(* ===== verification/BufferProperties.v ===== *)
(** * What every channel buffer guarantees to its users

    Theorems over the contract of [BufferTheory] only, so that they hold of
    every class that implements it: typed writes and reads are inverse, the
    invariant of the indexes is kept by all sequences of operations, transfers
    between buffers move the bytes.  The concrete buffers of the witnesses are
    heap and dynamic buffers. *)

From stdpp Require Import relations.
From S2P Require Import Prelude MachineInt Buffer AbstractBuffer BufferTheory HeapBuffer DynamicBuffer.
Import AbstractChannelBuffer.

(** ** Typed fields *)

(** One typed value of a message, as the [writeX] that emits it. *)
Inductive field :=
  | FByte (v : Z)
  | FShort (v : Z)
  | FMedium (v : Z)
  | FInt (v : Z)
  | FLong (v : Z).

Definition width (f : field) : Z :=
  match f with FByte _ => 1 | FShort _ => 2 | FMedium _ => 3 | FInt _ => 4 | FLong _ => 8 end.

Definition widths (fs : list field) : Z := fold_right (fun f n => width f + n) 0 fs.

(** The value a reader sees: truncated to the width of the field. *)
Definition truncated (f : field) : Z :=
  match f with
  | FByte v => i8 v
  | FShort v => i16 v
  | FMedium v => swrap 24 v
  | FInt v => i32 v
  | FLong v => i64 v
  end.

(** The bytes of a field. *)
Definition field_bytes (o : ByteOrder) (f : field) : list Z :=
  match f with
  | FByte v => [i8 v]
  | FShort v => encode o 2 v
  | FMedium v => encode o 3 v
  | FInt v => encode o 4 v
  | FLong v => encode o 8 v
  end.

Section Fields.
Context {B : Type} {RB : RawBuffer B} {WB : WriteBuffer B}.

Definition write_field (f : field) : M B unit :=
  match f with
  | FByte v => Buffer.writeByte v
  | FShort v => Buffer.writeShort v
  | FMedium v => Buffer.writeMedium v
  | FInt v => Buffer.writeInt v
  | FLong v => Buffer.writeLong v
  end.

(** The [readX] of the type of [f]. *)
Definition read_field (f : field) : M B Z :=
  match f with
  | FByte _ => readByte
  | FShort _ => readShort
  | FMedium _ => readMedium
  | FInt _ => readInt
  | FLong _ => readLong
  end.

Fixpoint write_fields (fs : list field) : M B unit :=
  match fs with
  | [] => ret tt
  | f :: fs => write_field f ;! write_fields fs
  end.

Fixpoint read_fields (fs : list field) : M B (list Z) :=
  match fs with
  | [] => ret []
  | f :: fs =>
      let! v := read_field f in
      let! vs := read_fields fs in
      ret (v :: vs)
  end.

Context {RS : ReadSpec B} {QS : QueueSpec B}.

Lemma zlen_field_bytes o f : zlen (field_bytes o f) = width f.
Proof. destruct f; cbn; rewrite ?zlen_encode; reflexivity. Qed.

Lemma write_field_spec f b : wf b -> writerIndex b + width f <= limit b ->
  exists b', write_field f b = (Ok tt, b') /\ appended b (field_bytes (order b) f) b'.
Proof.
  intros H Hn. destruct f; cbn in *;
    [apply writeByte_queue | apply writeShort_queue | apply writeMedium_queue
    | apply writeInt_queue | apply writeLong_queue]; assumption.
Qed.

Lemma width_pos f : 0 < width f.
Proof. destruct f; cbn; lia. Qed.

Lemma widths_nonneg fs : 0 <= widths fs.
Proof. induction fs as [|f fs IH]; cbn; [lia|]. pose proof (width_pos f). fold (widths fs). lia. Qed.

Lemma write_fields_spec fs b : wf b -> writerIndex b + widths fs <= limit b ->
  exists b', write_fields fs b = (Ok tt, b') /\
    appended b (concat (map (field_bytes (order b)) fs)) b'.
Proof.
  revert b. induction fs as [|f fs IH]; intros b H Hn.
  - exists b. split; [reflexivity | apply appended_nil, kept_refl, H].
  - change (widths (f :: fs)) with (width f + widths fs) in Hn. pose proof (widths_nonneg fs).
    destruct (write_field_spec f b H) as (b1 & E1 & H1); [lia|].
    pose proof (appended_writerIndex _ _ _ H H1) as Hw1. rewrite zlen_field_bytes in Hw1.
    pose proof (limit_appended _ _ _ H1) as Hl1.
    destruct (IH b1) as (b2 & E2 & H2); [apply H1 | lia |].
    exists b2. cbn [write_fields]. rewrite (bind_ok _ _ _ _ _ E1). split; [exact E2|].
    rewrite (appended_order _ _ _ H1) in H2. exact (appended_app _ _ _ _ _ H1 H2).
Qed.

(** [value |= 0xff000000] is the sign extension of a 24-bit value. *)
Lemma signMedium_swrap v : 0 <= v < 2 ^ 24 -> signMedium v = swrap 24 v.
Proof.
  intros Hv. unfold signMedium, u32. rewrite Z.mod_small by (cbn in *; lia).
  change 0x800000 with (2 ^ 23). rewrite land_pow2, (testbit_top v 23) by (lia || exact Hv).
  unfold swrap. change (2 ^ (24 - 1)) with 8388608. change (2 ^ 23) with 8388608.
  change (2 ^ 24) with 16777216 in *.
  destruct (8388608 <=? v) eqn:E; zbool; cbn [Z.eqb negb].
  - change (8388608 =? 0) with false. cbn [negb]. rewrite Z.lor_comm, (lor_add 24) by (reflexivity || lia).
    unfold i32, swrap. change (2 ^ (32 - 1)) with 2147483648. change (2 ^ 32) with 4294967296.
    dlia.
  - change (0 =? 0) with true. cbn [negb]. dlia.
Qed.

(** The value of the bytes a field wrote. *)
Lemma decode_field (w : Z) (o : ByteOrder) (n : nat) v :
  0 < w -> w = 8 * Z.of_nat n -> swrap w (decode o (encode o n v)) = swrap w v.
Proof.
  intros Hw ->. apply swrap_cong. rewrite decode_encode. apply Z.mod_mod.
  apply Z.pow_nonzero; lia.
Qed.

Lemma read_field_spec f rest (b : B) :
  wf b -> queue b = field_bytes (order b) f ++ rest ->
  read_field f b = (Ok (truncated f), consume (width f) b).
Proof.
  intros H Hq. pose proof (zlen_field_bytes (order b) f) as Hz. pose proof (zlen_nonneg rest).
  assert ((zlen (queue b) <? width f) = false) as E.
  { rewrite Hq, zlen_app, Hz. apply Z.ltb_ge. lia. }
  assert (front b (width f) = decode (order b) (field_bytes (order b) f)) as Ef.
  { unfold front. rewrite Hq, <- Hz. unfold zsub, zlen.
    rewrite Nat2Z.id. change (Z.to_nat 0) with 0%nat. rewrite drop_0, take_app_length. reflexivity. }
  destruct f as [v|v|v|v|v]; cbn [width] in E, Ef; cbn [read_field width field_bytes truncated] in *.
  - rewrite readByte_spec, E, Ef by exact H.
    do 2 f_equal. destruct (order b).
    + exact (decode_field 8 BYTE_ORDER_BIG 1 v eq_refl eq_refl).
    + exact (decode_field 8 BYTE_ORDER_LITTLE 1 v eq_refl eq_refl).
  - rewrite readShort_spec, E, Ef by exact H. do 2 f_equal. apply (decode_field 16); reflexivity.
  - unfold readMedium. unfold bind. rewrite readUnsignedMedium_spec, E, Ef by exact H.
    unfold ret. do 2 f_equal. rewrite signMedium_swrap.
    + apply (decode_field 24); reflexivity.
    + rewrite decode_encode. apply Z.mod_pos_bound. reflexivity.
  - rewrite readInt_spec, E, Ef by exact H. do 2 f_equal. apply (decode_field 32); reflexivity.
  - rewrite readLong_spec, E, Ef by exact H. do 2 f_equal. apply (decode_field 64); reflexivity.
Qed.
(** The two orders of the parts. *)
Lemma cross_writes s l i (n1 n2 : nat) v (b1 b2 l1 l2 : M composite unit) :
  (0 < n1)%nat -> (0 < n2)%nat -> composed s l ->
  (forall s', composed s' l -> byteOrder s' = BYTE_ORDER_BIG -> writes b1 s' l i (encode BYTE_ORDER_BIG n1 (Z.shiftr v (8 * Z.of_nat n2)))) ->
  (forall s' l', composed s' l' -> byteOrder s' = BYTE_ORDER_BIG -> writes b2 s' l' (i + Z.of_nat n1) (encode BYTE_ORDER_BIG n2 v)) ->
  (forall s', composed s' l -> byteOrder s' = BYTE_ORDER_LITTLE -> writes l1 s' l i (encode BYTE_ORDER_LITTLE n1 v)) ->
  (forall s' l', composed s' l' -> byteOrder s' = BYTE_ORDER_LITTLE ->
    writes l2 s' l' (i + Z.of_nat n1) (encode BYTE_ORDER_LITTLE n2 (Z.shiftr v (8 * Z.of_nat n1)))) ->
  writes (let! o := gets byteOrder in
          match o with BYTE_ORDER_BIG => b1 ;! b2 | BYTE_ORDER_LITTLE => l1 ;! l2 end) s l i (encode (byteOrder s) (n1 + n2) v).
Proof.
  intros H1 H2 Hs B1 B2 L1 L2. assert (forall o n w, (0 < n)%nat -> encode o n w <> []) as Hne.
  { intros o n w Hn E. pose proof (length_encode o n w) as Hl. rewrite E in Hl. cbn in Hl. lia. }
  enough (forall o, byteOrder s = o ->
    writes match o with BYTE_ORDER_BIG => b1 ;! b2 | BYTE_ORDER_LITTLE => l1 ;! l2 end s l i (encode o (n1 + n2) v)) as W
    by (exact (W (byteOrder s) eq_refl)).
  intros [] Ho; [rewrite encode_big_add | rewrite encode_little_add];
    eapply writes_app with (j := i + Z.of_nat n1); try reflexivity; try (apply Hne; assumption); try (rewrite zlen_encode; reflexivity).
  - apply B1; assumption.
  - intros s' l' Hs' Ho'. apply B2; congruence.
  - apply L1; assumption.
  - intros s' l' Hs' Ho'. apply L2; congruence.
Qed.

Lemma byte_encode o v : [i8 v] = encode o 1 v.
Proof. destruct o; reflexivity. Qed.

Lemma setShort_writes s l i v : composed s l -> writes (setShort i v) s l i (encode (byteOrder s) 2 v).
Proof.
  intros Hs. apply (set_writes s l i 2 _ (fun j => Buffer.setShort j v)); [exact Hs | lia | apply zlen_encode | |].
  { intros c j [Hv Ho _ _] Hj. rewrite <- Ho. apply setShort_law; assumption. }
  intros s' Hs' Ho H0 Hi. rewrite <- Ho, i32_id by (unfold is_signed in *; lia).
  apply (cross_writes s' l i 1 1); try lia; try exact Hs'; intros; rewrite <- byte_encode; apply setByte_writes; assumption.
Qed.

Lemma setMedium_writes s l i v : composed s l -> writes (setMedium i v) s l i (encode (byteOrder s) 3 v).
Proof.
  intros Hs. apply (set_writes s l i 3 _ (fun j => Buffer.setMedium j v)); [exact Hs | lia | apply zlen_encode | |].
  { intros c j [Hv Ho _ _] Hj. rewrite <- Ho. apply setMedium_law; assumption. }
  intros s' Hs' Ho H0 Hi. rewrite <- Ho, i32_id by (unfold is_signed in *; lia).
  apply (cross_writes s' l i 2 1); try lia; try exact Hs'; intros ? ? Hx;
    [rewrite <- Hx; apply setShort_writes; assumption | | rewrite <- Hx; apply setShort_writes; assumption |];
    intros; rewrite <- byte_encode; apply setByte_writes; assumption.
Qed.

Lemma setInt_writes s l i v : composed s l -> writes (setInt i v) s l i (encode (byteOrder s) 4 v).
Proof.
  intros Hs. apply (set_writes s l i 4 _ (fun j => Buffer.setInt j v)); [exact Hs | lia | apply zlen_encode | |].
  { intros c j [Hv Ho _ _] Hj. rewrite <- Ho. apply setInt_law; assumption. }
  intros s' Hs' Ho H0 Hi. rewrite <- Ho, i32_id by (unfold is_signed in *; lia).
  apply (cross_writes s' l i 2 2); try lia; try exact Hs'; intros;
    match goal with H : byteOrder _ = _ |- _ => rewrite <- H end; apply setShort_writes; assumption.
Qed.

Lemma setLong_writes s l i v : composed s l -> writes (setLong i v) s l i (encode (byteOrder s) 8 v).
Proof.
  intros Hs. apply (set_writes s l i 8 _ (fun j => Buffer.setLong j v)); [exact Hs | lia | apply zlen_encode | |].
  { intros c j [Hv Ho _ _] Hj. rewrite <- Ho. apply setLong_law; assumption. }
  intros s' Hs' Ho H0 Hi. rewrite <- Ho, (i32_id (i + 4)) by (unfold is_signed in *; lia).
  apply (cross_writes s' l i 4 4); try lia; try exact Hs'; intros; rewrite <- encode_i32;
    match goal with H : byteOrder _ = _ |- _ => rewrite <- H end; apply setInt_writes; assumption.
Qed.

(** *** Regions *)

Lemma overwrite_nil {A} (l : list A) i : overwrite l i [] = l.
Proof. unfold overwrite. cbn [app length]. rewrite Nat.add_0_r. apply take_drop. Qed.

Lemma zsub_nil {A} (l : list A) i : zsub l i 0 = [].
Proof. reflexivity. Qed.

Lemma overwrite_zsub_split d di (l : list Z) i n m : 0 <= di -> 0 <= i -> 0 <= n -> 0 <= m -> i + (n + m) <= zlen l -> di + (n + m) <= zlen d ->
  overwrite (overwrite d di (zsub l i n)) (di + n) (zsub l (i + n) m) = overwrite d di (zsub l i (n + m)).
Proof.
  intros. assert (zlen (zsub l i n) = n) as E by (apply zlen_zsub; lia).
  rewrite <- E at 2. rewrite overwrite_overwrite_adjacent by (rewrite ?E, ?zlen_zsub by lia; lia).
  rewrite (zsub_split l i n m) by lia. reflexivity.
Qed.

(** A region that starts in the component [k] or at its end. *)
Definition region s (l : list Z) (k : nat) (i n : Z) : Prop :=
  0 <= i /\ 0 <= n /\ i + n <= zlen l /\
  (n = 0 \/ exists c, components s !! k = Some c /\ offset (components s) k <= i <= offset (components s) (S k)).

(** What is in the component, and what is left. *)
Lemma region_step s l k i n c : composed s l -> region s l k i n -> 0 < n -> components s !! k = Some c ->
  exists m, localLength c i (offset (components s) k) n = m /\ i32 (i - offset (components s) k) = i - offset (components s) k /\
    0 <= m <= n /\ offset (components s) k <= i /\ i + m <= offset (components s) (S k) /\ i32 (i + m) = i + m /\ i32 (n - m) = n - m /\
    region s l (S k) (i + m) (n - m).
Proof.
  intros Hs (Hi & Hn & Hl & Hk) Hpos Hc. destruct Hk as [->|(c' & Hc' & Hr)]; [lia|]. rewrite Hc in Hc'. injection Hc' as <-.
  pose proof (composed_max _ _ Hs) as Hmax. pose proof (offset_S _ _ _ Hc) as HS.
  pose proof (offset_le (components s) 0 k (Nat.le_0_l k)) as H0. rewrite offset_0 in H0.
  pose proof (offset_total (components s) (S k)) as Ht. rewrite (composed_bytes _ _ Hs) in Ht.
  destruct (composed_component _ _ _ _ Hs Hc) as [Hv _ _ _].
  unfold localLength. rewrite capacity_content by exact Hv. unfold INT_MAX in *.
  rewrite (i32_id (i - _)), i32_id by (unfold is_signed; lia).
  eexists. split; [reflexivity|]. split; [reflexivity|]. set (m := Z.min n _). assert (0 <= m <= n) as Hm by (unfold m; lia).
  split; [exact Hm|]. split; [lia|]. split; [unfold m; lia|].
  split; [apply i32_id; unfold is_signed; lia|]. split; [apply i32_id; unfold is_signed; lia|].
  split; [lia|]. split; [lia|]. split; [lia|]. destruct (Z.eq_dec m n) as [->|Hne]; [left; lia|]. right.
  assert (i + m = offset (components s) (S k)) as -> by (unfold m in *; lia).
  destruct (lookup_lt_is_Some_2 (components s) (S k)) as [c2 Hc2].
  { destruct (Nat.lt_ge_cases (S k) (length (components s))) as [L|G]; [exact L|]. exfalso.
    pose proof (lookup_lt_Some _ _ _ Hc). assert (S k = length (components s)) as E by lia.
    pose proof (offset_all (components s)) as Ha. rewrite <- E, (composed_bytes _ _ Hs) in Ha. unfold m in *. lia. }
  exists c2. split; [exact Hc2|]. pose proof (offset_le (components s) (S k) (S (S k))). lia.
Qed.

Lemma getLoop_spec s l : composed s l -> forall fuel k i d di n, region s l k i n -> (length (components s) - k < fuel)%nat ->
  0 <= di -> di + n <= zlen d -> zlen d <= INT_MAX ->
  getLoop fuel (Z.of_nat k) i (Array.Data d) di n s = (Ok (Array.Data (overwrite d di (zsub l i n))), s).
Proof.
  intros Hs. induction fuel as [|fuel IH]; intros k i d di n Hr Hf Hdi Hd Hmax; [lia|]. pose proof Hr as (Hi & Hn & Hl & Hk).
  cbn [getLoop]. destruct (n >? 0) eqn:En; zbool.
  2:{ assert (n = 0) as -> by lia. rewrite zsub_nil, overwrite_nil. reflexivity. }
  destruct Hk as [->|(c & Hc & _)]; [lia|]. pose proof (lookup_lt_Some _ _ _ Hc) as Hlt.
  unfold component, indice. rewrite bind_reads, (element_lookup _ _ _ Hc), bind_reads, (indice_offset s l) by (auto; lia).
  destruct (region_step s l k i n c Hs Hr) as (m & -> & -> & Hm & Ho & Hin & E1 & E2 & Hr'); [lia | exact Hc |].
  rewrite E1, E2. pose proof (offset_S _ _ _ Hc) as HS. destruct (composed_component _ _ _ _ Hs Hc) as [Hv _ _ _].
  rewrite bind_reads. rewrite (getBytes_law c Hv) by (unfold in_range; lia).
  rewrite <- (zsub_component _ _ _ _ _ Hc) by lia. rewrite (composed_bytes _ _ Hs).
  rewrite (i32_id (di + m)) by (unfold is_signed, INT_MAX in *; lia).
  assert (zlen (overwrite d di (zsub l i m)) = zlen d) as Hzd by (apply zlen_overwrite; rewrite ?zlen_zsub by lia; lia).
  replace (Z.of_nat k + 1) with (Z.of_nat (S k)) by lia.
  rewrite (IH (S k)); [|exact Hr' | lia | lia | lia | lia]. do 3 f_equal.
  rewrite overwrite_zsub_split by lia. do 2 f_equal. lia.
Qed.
____________
_Task_: Scan the data above line by line. Please say how many lines hold the word "Fixpoint", and give only that number.

_Result of the task_: 2